European regulators have adopted a guideline on biosimilar antibody drugs; industry can expect its publication in a couple of weeks. However, many experts already anticipate a cautious approach, requiring separate clinical trials for different diseases addressed by the same antibody, as Reuters notes.
In a release, the EMA briefly touched on the guidelines, titled 'Similar Biological Medicinal Products Containing Monoclonal Antibodies,' which will be released for a five-month public consultation period. "This guideline lays down the nonclinical and clinical requirements for monoclonal antibody-containing medicines claiming to be similar to another one already marketed," it explains.

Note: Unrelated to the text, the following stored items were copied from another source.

(* ===== verification/InternalLbScope.v ===== *)
(** * InternalLbScope: what an internal load balancer asks for, in which order, and what it may change

    Properties of the traces of [InternalLb]: deletion touches nothing but the
    resources named after the service and the cluster, the finalizer goes last
    and comes first, and the reserved address is given back. *)
From S2P Require Import Prelude K8s IoLogic AddressManager LoadBalancer GceHosts ComputeCalls ClusterId InternalLb Goroutines ExternalLb LbLogic.
Local Open Scope Z_scope.

(** ** Names of a service's resources *)
Section names.
Context `{Sha1}.
Definition ilbBackendService (clusterID : string) (svc : Service) : string :=
  makeBackendServiceName (GetLoadBalancerName svc) clusterID (shareBackendService svc) SchemeInternal (getPortsAndProtocol (svc_Ports svc)).2 (svc_SessionAffinity svc).
Definition ilbHealthCheck (clusterID : string) (svc : Service) : string :=
  makeHealthCheckName (GetLoadBalancerName svc) clusterID (negb (RequestsOnlyLocalTraffic svc)).
End names.

(** ** Answers *)
Definition gone (r : outcome unit) : Prop :=
  match r with Ret _ => True | Err e => isNotFound e = true | Panic => False end.
Definition goneOrUsed (r : outcome unit) : Prop := gone r ∨ r = Err ErrBeingUsedBy.
(** Gone, or the security admin is asked to delete it. *)
Definition goneOrReported (g : gceConfig) (r : outcome unit) : Prop :=
  gone r ∨ ∃ e, r = Err e ∧ isForbidden e = true ∧ g_onXPN g = true.
Definition answered {A} (l : list event) (c : Call A) (ok : outcome A → Prop) : Prop := ∃ r, Event c r ∈ l ∧ ok r.

Lemma answered_mono {A} l l' (c : Call A) ok : l ⊆ l' → answered l c ok → answered l' c ok.
Proof. intros Hl (r & Hin & Hr). exists r. auto. Qed.

Definition isPatch {A} (c : Call A) : bool := match c with ServicesPatchFinalizers _ _ _ _ => true | _ => false end.
Definition noPatch (e : event) : Prop := match e with Event c _ => isPatch c = false end.

(** A step before the finalizer: it leaves the finalizers alone, and what it
    establishes when it returns. *)
Definition does {W St A} (C : Compute W) `{HasLog W St} (φ : list event → Prop) (m : io St A) : Prop :=
  emits C m (λ r l, Forall noPatch l ∧ (∀ a, r = Ret a → φ l)).
Definition mono (φ : list event → Prop) : Prop := ∀ l l', l ⊆ l' → φ l → φ l'.

Section does.
Context {W : Type} {C : Compute W} {St : Type} `{HasLog W St}.
Lemma does_bind {A B} φ ψ (m : io St A) (f : A → io St B) :
  mono φ → mono ψ → does C φ m → (∀ a, does C ψ (f a)) → does C (λ l, φ l ∧ ψ l) (m ≫= f).
Proof.
  intros Mφ Mψ Hm Hf. apply (emits_bind m f _ (λ a r l, Forall noPatch l ∧ (∀ b, r = Ret b → ψ l)) _ Hm Hf); [|naive_solver..].
  intros a r l1 l2 [N1 P1] [N2 P2]. split; [by apply Forall_app|]. intros b ->. split.
  - apply (Mφ l1); [apply list_subseteq_app_l; reflexivity|]. by apply (P1 a).
  - apply (Mψ l2); [apply list_subseteq_app_r; reflexivity|]. by apply (P2 b).
Qed.
Lemma does_weaken {A} (φ ψ : list event → Prop) (m : io St A) : does C φ m → (∀ l, φ l → ψ l) → does C ψ m.
Proof. intros Hm Hφ. eapply emits_weaken; [exact Hm|]. naive_solver. Qed.
Lemma does_only {A} (m : io St A) : only C noPatch m → does C (λ _, True) m.
Proof. intros Hm. eapply emits_weaken; [exact Hm|]. naive_solver. Qed.
(** One call and its possible continuations. *)
Lemma does_handle {A B} φ (m : io St A) (k : error + A → io St B) :
  emits C m (λ r l, Forall noPatch l ∧ match r with Ret a => φ (inr a) l | Err e => φ (inl e) l | Panic => True end) →
  ∀ ψ, (∀ x, emits C (k x) (λ r l, Forall noPatch l ∧ (∀ b l0, r = Ret b → φ x l0 → ψ (l0 ++ l)))) →
  does C ψ (r ← try m; k r).
Proof.
  intros Hm ψ Hk. eapply (emits_bind (try m) k (λ r l, Forall noPatch l ∧ match r with Ret x => φ x l | _ => True end)).
  - eapply emits_try; [exact Hm|..]; intros; naive_solver.
  - exact Hk.
  - intros x r l1 l2 [N1 P1] [N2 P2]. split; [by apply Forall_app|]. intros b ->. by apply (P2 b).
  - naive_solver.
  - naive_solver.
Qed.
End does.

(** A deletion whose answer the continuation inspects. *)
Lemma does_delete {W} (C : Compute W) (c : Call unit) (k : error + unit → io (W * list event) unit) (ψ : list event → Prop) :
  isPatch c = false →
  (∀ x, emits C (k x) (λ r l, Forall noPatch l ∧
     (r = Ret tt → ψ (Event c (match x with inr _ => Ret tt | inl e => Err e end) :: l)))) →
  does C ψ (r ← try (@exec _ (logged C) _ c); k r).
Proof.
  intros Hc Hk. apply (does_handle (λ x l, l = [Event c (match x with inr _ => Ret tt | inl e => Err e end)])).
  - apply emits_exec. intros r. split; [by constructor|]. by destruct r as [[]| |].
  - intros x. eapply emits_weaken; [apply (Hk x)|]. intros r l [N P]. split; [done|]. intros [] l0 -> ->. auto.
Qed.
Lemma answered_head {A} (c : Call A) r l (ok : outcome A → Prop) : ok r → answered (Event c r :: l) c ok.
Proof. intros Hr. exists r. split; [apply list_elem_of_here|done]. Qed.
#[export] Hint Resolve answered_head : trace.

Lemma answered_cons {A} (c : Call A) e l (ok : outcome A → Prop) : answered l c ok → answered (e :: l) c ok.
Proof. apply answered_mono. by apply list_subseteq_cons. Qed.
#[export] Hint Resolve answered_cons : trace.

(** [ignoreNotFound] around a deletion. *)
Lemma emits_ignoreNotFound {W} (C : Compute W) (c : Call unit) :
  emits C (ignoreNotFound (@exec _ (logged C) _ c))
    (λ r l, ∃ r0, l = [Event c r0] ∧ r = match r0 with Err e => if isNotFound e then Ret tt else Err e | _ => r0 end).
Proof.
  unfold ignoreNotFound. eapply (emits_bind _ _ (λ r l, ∃ r0, l = [Event c r0] ∧ r = match r0 with Ret a => Ret (inr a) | Err e => Ret (inl e) | Panic => Panic end)
    (λ x r l, l = [] ∧ r = match x with inl e => if isNotFound e then Ret tt else Err e | inr a => Ret tt end)).
  - eapply (emits_try _ (λ r l, l = [Event c r])); [by apply emits_exec|..]; intros; subst; eauto.
  - intros [e|a]; [destruct (isNotFound e) eqn:?|]; apply emits_silent; intros s; split; try reflexivity; split; try reflexivity.
  - intros x r l1 l2 (r0 & -> & Hx) [-> ->]. exists r0. split; [done|]. by destruct r0 as [[]| |]; simplify_eq.
  - intros e l (r0 & -> & Hx). by destruct r0.
  - intros l (r0 & -> & Hx). exists r0. by destruct r0.
Qed.

(** The end of a branch: the answer settles the resource. *)
Ltac settled := apply emits_ret; split; [done|]; intros _; repeat (first [apply answered_head | apply answered_cons]).
Ltac refused := apply emits_fail; done.

(** An error that stops the loop is not that the group is used. *)
Lemma deleteInZones_error {W} `{Compute W} name zones (s : W) e : (deleteInZones name zones s).1 = Err e → isInUsedByError e = false.
Proof.
  revert s. induction zones as [|z zones IH]; intros s; cbn; [done|]. rewrite io_bind_eq. unfold try, DeleteInstanceGroup.
  destruct (exec (InstanceGroupsDelete name z) s) as [[[]|e'|] s']; cbn; [apply IH| |done].
  destruct (isNotFoundOrInUse e') eqn:E; [apply IH|]. intros [= <-]. by apply orb_false_iff in E as [_ ->].
Qed.

Section deletion.
Context {W : Type} (C : Compute W) `{MapOrder} `{Sha1}.
Variable g : gceConfig.
#[local] Existing Instance logged.

Abbreviation LW := (W * list event)%type.

Lemma does_forwarding name region :
  does C (λ l, answered l (ForwardingRulesDelete name region) gone) (ignoreNotFound (DeleteRegionForwardingRule name region) : io LW unit).
Proof.
  eapply emits_weaken; [apply emits_ignoreNotFound|]. intros r l (r0 & -> & ->). split; [by constructor|].
  intros a Hr. apply answered_head. destruct r0 as [|e|]; simplify_eq; [done|]. cbn. by destruct (isNotFound e).
Qed.

Lemma does_teardownBackendService name :
  does C (λ l, answered l (BackendServicesDelete name (g_region g)) goneOrUsed) (teardownInternalBackendService g name : io LW unit).
Proof.
  apply does_delete; [done|]. intros [e|[]]; cbn; [destruct (isNotFound e) eqn:Ee; [|destruct (isInUsedByError e) eqn:Eu]|].
  - settled. by left.
  - settled. right. by destruct e.
  - refused.
  - settled. by left.
Qed.

Lemma only_raise svc cmd φ : (∀ r reason msg, φ (Event (RecordEvent (svc_Namespace svc) (svc_Name svc) reason msg) r)) →
  only C φ (raiseFirewallChangeNeededEvent svc cmd : io LW unit).
Proof. intros Hφ. unfold raiseFirewallChangeNeededEvent, Recorder_Event. emit_steps. apply Hφ. Qed.
(* ===== verification/InternalLbEnsure.v ===== *)
(** * InternalLbEnsure: a run that succeeds has established the load balancer

    Over any store behind the calls ([LbStore]): what each operation of
    [InternalLb] leaves in its table when it returns, and, together, that a
    successful [ensureInternalLoadBalancer] leaves the forwarding rule, the
    backend service, the health check and the firewalls as the service asks, and
    returns the address of the rule. *)
From S2P Require Import Prelude Bits GoNet GoNetText K8s GceInstances NetUtils GoStrings IoLogic GnpValidations NodeIpamConfig AddressManager NodeAnnotator LoadBalancer GceHosts ComputeCalls ClusterId InternalLb Goroutines ExternalLb LbDispatch LbLogic InternalLbScope LbStore.
Local Open Scope Z_scope.

(** ** Comparisons *)
Lemma equalStringSets_refl l : equalStringSets l l = true.
Proof. unfold equalStringSets. rewrite Nat.eqb_refl. cbn. by apply bool_decide_eq_true. Qed.
Lemma backendsListEqual_refl l : backendsListEqual l l = true.
Proof. unfold backendsListEqual. rewrite Nat.eqb_refl. cbn. destruct (bool_decide (l = [])); [done|]. by apply bool_decide_eq_true. Qed.
Lemma backendSvcEqual_refl f b : backendSvcEqual b (set_Fingerprint f b) = true.
Proof. unfold backendSvcEqual. cbn. rewrite !bool_decide_true by done. by rewrite equalStringSets_refl, backendsListEqual_refl. Qed.
Lemma backendSvcEqual_fingerprint f f' a b : backendSvcEqual a b = true → backendSvcEqual a (set_Fingerprint f (set_Fingerprint f' b)) = true.
Proof. done. Qed.
Lemma bool_decide_refl {A} (x : A) `{!Decision (x = x)} : bool_decide (x = x) = true.
Proof. by apply bool_decide_eq_true. Qed.
Lemma forwardingRulesEqual_served ip r : (fr_IPAddress r ≠ EmptyString → ip = fr_IPAddress r) → forwardingRulesEqual (set_IPAddress ip r) r = true.
Proof.
  intros Hip. unfold forwardingRulesEqual, sameResource. cbn. rewrite !bool_decide_refl, equalStringSets_refl, !andb_true_r.
  destruct (decide (fr_IPAddress r = EmptyString)) as [E|E].
  - rewrite (bool_decide_true (fr_IPAddress r = EmptyString)) by done. by rewrite orb_true_r.
  - rewrite (Hip E), bool_decide_refl. by rewrite !orb_true_r.
Qed.
Lemma firewallRuleEqual_refl a p ports : fw_Allowed a = [(p, ports)] → firewallRuleEqual a a = true.
Proof. intros E. unfold firewallRuleEqual. rewrite E, !bool_decide_true by done. by rewrite !equalStringSets_refl. Qed.

(** Merging keeps the wanted parameters and never lowers a value. *)
Lemma merged_is_current hc e link x : hc_Http e = Some x → needToUpdateHealthChecks (set_SelfLink link (mergeHealthChecks hc e)) e = false.
Proof.
  intros E. unfold needToUpdateHealthChecks, mergeHealthChecks. cbn. rewrite E. destruct x as [port path].
  rewrite Z.eqb_refl, !bool_decide_false by (by intros []). cbn.
  repeat match goal with |- context [if ?a <? ?b then ?b else ?a] => destruct (Z.ltb_spec a b) end.
  all: repeat match goal with |- context [?a <? ?b] => destruct (Z.ltb_spec a b) end; cbn; try done; lia.
Qed.
Lemma created_is_current e link x : hc_Http e = Some x → needToUpdateHealthChecks (set_SelfLink link e) e = false.
Proof.
  intros E. unfold needToUpdateHealthChecks. cbn. rewrite E. destruct x as [port path].
  by rewrite Z.eqb_refl, !bool_decide_false, !Z.ltb_irrefl by (by intros []).
Qed.

Section specs.
Context {W : Type} {C : Compute W} `{!LbStore W} `{MapOrder} `{Sha1}.
Variable g : gceConfig.
#[local] Existing Instance logged.
Abbreviation LW := (W * list event)%type.

(** ** Health checks *)
Lemma ok_getCheck I name : ok I (GetHealthCheck name : io LW _) (λ hc w, checks w !! name = Some hc).
Proof. apply ok_exec. intros w a w' _ E. apply checks_step in E as [-> E]. done. Qed.
Lemma ok_putCheck (I : W → Prop) name x (m : io LW unit) :
  m = exec (HealthChecksInsert name x) ∨ m = exec (HealthChecksUpdate name x) →
  ok I m (λ _ w, ∃ link, checks w !! name = Some (set_SelfLink link x)).
Proof.
  intros [->| ->]; apply ok_exec; intros w [] w' _ E; apply checks_step in E as (link & ->); exists link; apply lookup_insert_eq.
Qed.
Lemma ok_ensureInternalHealthCheck name nm shared path port :
  ok (λ _, True) (ensureInternalHealthCheck name nm shared path port : io LW _)
    (λ hc w, checks w !! name = Some hc ∧ needToUpdateHealthChecks hc (newInternalLBHealthCheck name nm shared path port) = false).
Proof.
  unfold ensureInternalHealthCheck. cbv zeta. set (e := newInternalLBHealthCheck name nm shared path port).
  eapply ok_bind; [apply (ok_optional C _ _ (λ o w, ∀ hc, o = Some hc → checks w !! name = Some hc))|].
  - intros w a w' _ E. apply checks_step in E as [-> E]. by intros ? [= <-].
  - by intros w e' w' _ E _ hc [=].
  - intros [hc|]; [destruct (needToUpdateHealthChecks hc e) eqn:En|].
    + eapply ok_bind; [apply (ok_putCheck _ name (mergeHealthChecks hc e)); by right|]. intros [].
      apply ok_exec. intros w a w' (link & Hl) E. apply checks_step in E as [-> E]. split; [done|]. rewrite Hl in E. injection E as <-.
      by eapply merged_is_current.
    + apply ok_ret. intros w Hw. auto.
    + eapply ok_bind; [apply (ok_putCheck _ name e); by left|]. intros [].
      apply ok_exec. intros w a w' (link & Hl) E. apply checks_step in E as [-> E]. split; [done|]. rewrite Hl in E. injection E as <-.
      by eapply created_is_current.
Qed.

Earlier this week, Lincoln Tsang, a partner at London law firm Arnold & Porter, told Reuters he expects the EMA to play it safe by requiring extensive testing. "My hunch is that they will be cautious in saying that if you can establish clinical efficacy and safety of a given product for a given indication you can't readily seek approval for another indication," he said. "Given it is such a big therapeutic area, I think they will not like to be seen to be too generous."
As Reuters notes, such testing could drive up the costs of producing biosimilars, thus making it hard for smaller companies to enter the arena. If costs are too high, only well-established players like Teva, Novartis and Hospira might have the ability to bring such products to market.